■ Exercise requirements
Each line of the data below that contains "with" must be copied.

■ Supplied data
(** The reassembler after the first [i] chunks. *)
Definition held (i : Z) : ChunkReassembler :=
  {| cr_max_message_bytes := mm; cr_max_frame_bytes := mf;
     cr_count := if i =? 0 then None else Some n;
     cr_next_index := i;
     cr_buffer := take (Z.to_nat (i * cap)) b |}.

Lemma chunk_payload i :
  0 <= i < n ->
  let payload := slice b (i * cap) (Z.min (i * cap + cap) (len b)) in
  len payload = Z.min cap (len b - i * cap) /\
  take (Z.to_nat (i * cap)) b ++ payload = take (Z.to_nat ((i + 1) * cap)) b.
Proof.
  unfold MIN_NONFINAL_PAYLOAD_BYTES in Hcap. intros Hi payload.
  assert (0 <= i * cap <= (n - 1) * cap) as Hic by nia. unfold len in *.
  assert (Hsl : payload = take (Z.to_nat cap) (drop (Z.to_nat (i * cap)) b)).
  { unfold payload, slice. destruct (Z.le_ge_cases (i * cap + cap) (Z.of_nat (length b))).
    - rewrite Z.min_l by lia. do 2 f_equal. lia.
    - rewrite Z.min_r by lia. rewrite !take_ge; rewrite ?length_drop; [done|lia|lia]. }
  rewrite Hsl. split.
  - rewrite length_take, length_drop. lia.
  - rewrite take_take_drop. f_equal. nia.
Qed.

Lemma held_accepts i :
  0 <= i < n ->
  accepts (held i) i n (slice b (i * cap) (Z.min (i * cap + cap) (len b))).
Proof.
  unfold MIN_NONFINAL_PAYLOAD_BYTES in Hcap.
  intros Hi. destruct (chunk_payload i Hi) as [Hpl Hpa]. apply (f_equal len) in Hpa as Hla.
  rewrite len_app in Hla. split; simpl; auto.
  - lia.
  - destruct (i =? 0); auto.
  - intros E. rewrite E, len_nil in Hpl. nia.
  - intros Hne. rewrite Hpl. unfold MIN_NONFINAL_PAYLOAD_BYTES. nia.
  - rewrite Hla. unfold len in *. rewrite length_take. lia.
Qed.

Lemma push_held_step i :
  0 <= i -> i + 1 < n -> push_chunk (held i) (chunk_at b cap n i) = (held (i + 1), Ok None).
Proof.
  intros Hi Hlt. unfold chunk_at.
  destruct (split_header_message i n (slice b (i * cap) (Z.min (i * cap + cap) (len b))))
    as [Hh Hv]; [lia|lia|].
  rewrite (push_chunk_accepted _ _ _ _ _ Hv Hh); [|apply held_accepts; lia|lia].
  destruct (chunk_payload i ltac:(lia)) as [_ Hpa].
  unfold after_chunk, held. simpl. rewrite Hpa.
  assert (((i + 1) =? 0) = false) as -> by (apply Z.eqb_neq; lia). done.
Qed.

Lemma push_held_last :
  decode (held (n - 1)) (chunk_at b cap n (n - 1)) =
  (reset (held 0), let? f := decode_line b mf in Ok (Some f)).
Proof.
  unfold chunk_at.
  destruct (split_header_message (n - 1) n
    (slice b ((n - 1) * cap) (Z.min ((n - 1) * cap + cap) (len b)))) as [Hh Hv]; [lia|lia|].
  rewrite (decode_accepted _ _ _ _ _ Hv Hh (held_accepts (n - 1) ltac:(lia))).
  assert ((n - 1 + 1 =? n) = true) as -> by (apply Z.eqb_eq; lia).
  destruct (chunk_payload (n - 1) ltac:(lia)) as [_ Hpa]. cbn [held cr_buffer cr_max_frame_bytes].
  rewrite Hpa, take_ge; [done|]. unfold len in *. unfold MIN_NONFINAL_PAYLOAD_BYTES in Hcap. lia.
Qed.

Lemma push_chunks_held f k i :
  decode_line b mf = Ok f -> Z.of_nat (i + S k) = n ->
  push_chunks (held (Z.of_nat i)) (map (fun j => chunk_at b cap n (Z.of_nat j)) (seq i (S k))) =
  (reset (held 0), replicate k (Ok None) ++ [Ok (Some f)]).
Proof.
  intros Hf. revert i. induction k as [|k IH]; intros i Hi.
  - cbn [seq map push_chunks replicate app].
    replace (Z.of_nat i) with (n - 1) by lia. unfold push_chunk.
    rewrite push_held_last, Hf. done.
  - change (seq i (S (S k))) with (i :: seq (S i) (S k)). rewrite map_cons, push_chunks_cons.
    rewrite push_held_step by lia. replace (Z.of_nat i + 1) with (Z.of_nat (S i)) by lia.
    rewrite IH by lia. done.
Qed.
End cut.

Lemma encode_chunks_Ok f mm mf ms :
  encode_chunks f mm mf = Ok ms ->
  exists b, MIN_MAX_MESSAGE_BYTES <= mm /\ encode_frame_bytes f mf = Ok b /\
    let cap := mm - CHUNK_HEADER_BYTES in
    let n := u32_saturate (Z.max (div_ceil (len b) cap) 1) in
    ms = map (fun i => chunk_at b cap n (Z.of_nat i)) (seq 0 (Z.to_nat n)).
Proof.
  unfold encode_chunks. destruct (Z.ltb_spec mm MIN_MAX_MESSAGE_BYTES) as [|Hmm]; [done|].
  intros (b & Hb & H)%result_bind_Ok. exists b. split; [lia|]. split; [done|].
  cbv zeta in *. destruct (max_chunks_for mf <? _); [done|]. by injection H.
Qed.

■ Your response
    replace (Z.of_nat i) with (n - 1) by lia. unfold push_chunk.
  - change (seq i (S (S k))) with (i :: seq (S i) (S k)). rewrite map_cons, push_chunks_cons.
    rewrite push_held_step by lia. replace (Z.of_nat i + 1) with (Z.of_nat (S i)) by lia.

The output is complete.